Repeat the entries below exactly. Begin with the first line and end with the line that contains "list it returns holds the".
Data under study Start Marker
Lemma no_dislikes_listed_valid friends E s :
  no_dislikes_listed friends → find_dislikes friends = Some E → valid E s.
Proof.
  intros Hno HE [a b] Hab. destruct (Hno a b). by eapply find_dislikes_elem.
Qed.

(** X8.  When no guest of the mapping lists a dislike, [filter_bad_invites]
    returns its input list as it is, whatever subsets it holds. *)
Theorem filter_bad_invites_no_dislikes iter all_subsets friends :
  iteration_order iter → no_dislikes_listed friends →
  filter_bad_invites iter all_subsets friends = Some all_subsets.
Proof.
  intros Hiter Hno. destruct (find_dislikes_total friends) as [E HE].
  rewrite (filter_bad_invites_spec iter _ friends E) by done.
  f_equal. apply filter_all. intros s _. by eapply no_dislikes_listed_valid.
Qed.

Lemma filter_bad_invites_no_dislikes_witness :
  filter_bad_invites elements [["Cleo"; "Don"]; ["Zed"; "Zed"]]
    [("Cleo", []); ("Don", [])]
  = Some [["Cleo"; "Don"]; ["Zed"; "Zed"]].
Proof.
  apply (filter_bad_invites_no_dislikes elements
           [["Cleo"; "Don"]; ["Zed"; "Zed"]] [("Cleo", []); ("Don", [])]).
  - intros s. reflexivity.
  - apply (bool_decide_unpack _). by vm_compute.
Defined.

(** ** filter_no_dislikes: the two parts *)

Lemma entangled_wf friends : dict_wf friends → dict_wf (entangled friends).
Proof.
  unfold dict_wf, keys, entangled. intros Hwf.
  eapply sublist_NoDup; [exact Hwf|]. apply fmap_sublist, sublist_filter.
Qed.

Lemma getitem_entangled friends k v :
  dict_wf friends →
  getitem (entangled friends) k = Some v ↔ getitem friends k = Some v ∧ v ≠ [].
Proof.
  intros Hwf. split.
  - intros Hin%getitem_Some_elem_of.
    apply list_elem_of_filter in Hin as [Hv Hin]. split; [|done].
    by apply getitem_wf.
  - intros [Hin%getitem_Some_elem_of Hv].
    apply getitem_wf; [by apply entangled_wf|].
    by apply list_elem_of_filter.
Qed.

Lemma elem_of_isolated friends k :
  dict_wf friends → k ∈ isolated friends ↔ getitem friends k = Some [].
Proof.
  intros Hwf. split; [by apply isolated_getitem|].
  intros Hin%getitem_Some_elem_of. apply list_elem_of_fmap.
  exists (k, []). split; [done|]. by apply list_elem_of_filter.
Qed.

(** X9.  [filter_no_dislikes] never raises; the list it returns holds the
    guests whose own list is empty, the mapping it returns holds the other
    entries with the lists they had, both in the order of the keys, and every
    guest of the input is in exactly one of the two. *)
Theorem filter_no_dislikes_partition friends :
  dict_wf friends →
  ∃ no_dislikes new_friends,
    filter_no_dislikes friends = Some (no_dislikes, new_friends) ∧
    (∀ k, k ∈ no_dislikes ↔ getitem friends k = Some []) ∧
    (∀ k v, getitem new_friends k = Some v ↔
            getitem friends k = Some v ∧ v ≠ []) ∧
    no_dislikes `sublist_of` keys friends ∧
    keys new_friends `sublist_of` keys friends ∧
    keys new_friends ++ no_dislikes ≡ₚ keys friends ∧
    dict_wf new_friends.
Proof.
  intros Hwf. exists (isolated friends), (entangled friends). split_and!.
  - by apply filter_no_dislikes_spec.
  - intros k. by apply elem_of_isolated.
  - intros k v. by apply getitem_entangled.
  - apply isolated_sublist.
  - unfold keys, entangled. apply fmap_sublist, sublist_filter.
  - apply isolated_entangled_keys.
  - by apply entangled_wf.
Qed.

Lemma filter_no_dislikes_partition_witness :
  ∃ no_dislikes new_friends,
    filter_no_dislikes friends_1 = Some (no_dislikes, new_friends) ∧
    (∀ k, k ∈ no_dislikes ↔ getitem friends_1 k = Some []) ∧
    (∀ k v, getitem new_friends k = Some v ↔
            getitem friends_1 k = Some v ∧ v ≠ []) ∧
    no_dislikes `sublist_of` keys friends_1 ∧
    keys new_friends `sublist_of` keys friends_1 ∧
    keys new_friends ++ no_dislikes ≡ₚ keys friends_1 ∧
    dict_wf new_friends.
Proof.
  apply (filter_no_dislikes_partition friends_1).
  apply (bool_decide_unpack _). by vm_compute.
Defined.

(** X10.  Reducing twice changes nothing: on the mapping returned by
    [filter_no_dislikes], the function finds no guest without dislikes and
    returns that mapping again. *)
Theorem filter_no_dislikes_idempotent friends :
  dict_wf friends →
  ∃ no_dislikes new_friends,
    filter_no_dislikes friends = Some (no_dislikes, new_friends) ∧
    filter_no_dislikes new_friends = Some ([], new_friends).
Proof.
  intros Hwf. exists (isolated friends), (entangled friends).
  rewrite !filter_no_dislikes_spec by (done || by apply entangled_wf).
  split; [done|]. f_equal. f_equal.
  - unfold isolated, entangled.
    assert (filter (λ kv : string * list string, kv.2 = [])
              (filter (λ kv : string * list string, kv.2 ≠ []) friends) = [])
      as ->; [|done].
    induction friends as [|[k v] rest IH]; [done|].
    rewrite (filter_cons (λ kv : string * list string, kv.2 ≠ [])).
    apply NoDup_cons in Hwf as [_ Hwf]. case_decide; [|by apply IH].
    rewrite filter_cons_False by (simpl in *; done). by apply IH.
  - unfold entangled. apply filter_filter_same.
Qed.

Lemma filter_no_dislikes_idempotent_witness :
  ∃ no_dislikes new_friends,
    filter_no_dislikes friends_1 = Some (no_dislikes, new_friends) ∧
    filter_no_dislikes new_friends = Some ([], new_friends).
Proof.
  apply (filter_no_dislikes_idempotent friends_1).
  apply (bool_decide_unpack _). by vm_compute.
Defined.

(** X11.  When dislikes between guests of the mapping are listed in both
    directions, the guests returned by [filter_no_dislikes] are exactly the
    keys that are in no tuple of [find_dislikes]. *)
Theorem filter_no_dislikes_no_edge friends :
  dict_wf friends → reciprocal friends →
  ∃ E no_dislikes new_friends,
    find_dislikes friends = Some E ∧
    filter_no_dislikes friends = Some (no_dislikes, new_friends) ∧
    ∀ k, k ∈ no_dislikes ↔
         k ∈ keys friends ∧ ∀ y, ((k, y) ∉ E) ∧ ((y, k) ∉ E).
Proof.
  intros Hwf Hrec. destruct (find_dislikes_total friends) as [E HE].
  exists E, (isolated friends), (entangled friends).
  split; [done|]. split; [by apply filter_no_dislikes_spec|].
  intros k. split.
  - intros Hk. split; [by eapply elem_of_sublist, isolated_sublist|].
    intros y. split; intros Hin;
      by destruct (isolated_no_edge _ _ _ _ Hwf Hrec HE Hin).
  - intros [Hk Hno]. apply elem_of_isolated; [done|].
    destruct (getitem_key _ _ Hk) as [ds Hds]. rewrite Hds. f_equal.
    destruct ds as [|y ds]; [done|].
    assert (lists friends k y) as Hl by (exists (y :: ds); split; [done|left]).
    destruct (Hno y) as [H1 H2].
    by destruct (find_dislikes_cover _ _ _ _ HE Hl).
Qed.

Lemma filter_no_dislikes_no_edge_witness :
  ∃ E no_dislikes new_friends,
    find_dislikes friends_1 = Some E ∧
    filter_no_dislikes friends_1 = Some (no_dislikes, new_friends) ∧
    ∀ k, k ∈ no_dislikes ↔
         k ∈ keys friends_1 ∧ ∀ y, ((k, y) ∉ E) ∧ ((y, k) ∉ E).
Proof.
  apply (filter_no_dislikes_no_edge friends_1);
    apply (bool_decide_unpack _); by vm_compute.
Defined.

(** ** The selection functions: what they return *)

(** X12.  The selection loop, started with the empty list: no list of
    [good_subsets] is longer than the one returned; the empty list is
    returned when [good_subsets] holds nothing but empty lists, and otherwise
    the first of the longest lists. *)
Theorem select_loop_first_longest good_subsets :
  (∀ x, x ∈ good_subsets →
        length x ≤ length (select_loop good_subsets [])) ∧
  ((select_loop good_subsets [] = [] ∧ ∀ x, x ∈ good_subsets → x = []) ∨
   (select_loop good_subsets [] ≠ [] ∧
    first_longest (select_loop good_subsets []) good_subsets)).
Proof.
  destruct (select_loop_spec good_subsets []) as [[Heq Hle]|[Hlt Hfirst]].
  - rewrite Heq. split; [done|]. left. split; [done|].
    intros x Hx. apply Hle in Hx. by apply nil_length_inv; simpl in Hx; lia.
  - split; [intros x Hx; by eapply first_longest_longest|].
    right. split; [|done]. intros Heq. rewrite Heq in Hlt. simpl in Hlt. lia.
Qed.



(** A largest valid list over all guests splits into a valid list over the
    guests with dislikes and a list of guests without. *)
Lemma selected_le_reduced E friends :
  dict_wf friends →
  length (select_loop (filter (valid E) (bit_enumeration (keys friends))) [])
  ≤ length
      (select_loop
         (filter (valid E) (bit_enumeration (keys (entangled friends)))) []
       ++ isolated friends).
Proof.
  intros Hwf.
  pose proof (isolated_entangled_keys friends) as Hperm.
  assert (NoDup (keys (entangled friends) ++ isolated friends)) as Hnd
    by (by rewrite Hperm).
  pose proof (selected_sublist E (keys friends)) as Hr.
  pose proof (sublist_NoDup _ _ Hwf Hr) as Hrnd.
  rewrite <- (filter_app_complement (.∈ keys (entangled friends))
                (select_loop _ [])).
  rewrite !length_app. apply Nat.add_le_mono.
  - apply selected_longest.
    + by apply NoDup_app in Hnd as (? & _).
    + by apply NoDup_filter.
    + by intros x [? _]%list_elem_of_filter.
    + eapply valid_subseteq; [|apply (selected_valid E (keys friends))].
      by intros x [_ ?]%list_elem_of_filter.
  - apply submseteq_length, NoDup_submseteq; [by apply NoDup_filter|].
    intros x [Hx Hin]%list_elem_of_filter.
    assert (x ∈ keys (entangled friends) ++ isolated friends) as Hk.
    { rewrite Hperm. by eapply elem_of_sublist. }
    by apply elem_of_app in Hk as [?|?].
Qed.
Data under study End Marker
== Worked solution ==
Lemma no_dislikes_listed_valid friends E s :
  no_dislikes_listed friends → find_dislikes friends = Some E → valid E s.
Proof.
  intros Hno HE [a b] Hab. destruct (Hno a b). by eapply find_dislikes_elem.
Qed.

(** X8.  When no guest of the mapping lists a dislike, [filter_bad_invites]
    returns its input list as it is, whatever subsets it holds. *)
Theorem filter_bad_invites_no_dislikes iter all_subsets friends :
  iteration_order iter → no_dislikes_listed friends →
  filter_bad_invites iter all_subsets friends = Some all_subsets.
Proof.
  intros Hiter Hno. destruct (find_dislikes_total friends) as [E HE].
  rewrite (filter_bad_invites_spec iter _ friends E) by done.
  f_equal. apply filter_all. intros s _. by eapply no_dislikes_listed_valid.
Qed.

Lemma filter_bad_invites_no_dislikes_witness :
  filter_bad_invites elements [["Cleo"; "Don"]; ["Zed"; "Zed"]]
    [("Cleo", []); ("Don", [])]
  = Some [["Cleo"; "Don"]; ["Zed"; "Zed"]].
Proof.
  apply (filter_bad_invites_no_dislikes elements
           [["Cleo"; "Don"]; ["Zed"; "Zed"]] [("Cleo", []); ("Don", [])]).
  - intros s. reflexivity.
  - apply (bool_decide_unpack _). by vm_compute.
Defined.

(** ** filter_no_dislikes: the two parts *)

Lemma entangled_wf friends : dict_wf friends → dict_wf (entangled friends).
Proof.
  unfold dict_wf, keys, entangled. intros Hwf.
  eapply sublist_NoDup; [exact Hwf|]. apply fmap_sublist, sublist_filter.
Qed.

Lemma getitem_entangled friends k v :
  dict_wf friends →
  getitem (entangled friends) k = Some v ↔ getitem friends k = Some v ∧ v ≠ [].
Proof.
  intros Hwf. split.
  - intros Hin%getitem_Some_elem_of.
    apply list_elem_of_filter in Hin as [Hv Hin]. split; [|done].
    by apply getitem_wf.
  - intros [Hin%getitem_Some_elem_of Hv].
    apply getitem_wf; [by apply entangled_wf|].
    by apply list_elem_of_filter.
Qed.

Lemma elem_of_isolated friends k :
  dict_wf friends → k ∈ isolated friends ↔ getitem friends k = Some [].
Proof.
  intros Hwf. split; [by apply isolated_getitem|].
  intros Hin%getitem_Some_elem_of. apply list_elem_of_fmap.
  exists (k, []). split; [done|]. by apply list_elem_of_filter.
Qed.

(** X9.  [filter_no_dislikes] never raises; the list it returns holds the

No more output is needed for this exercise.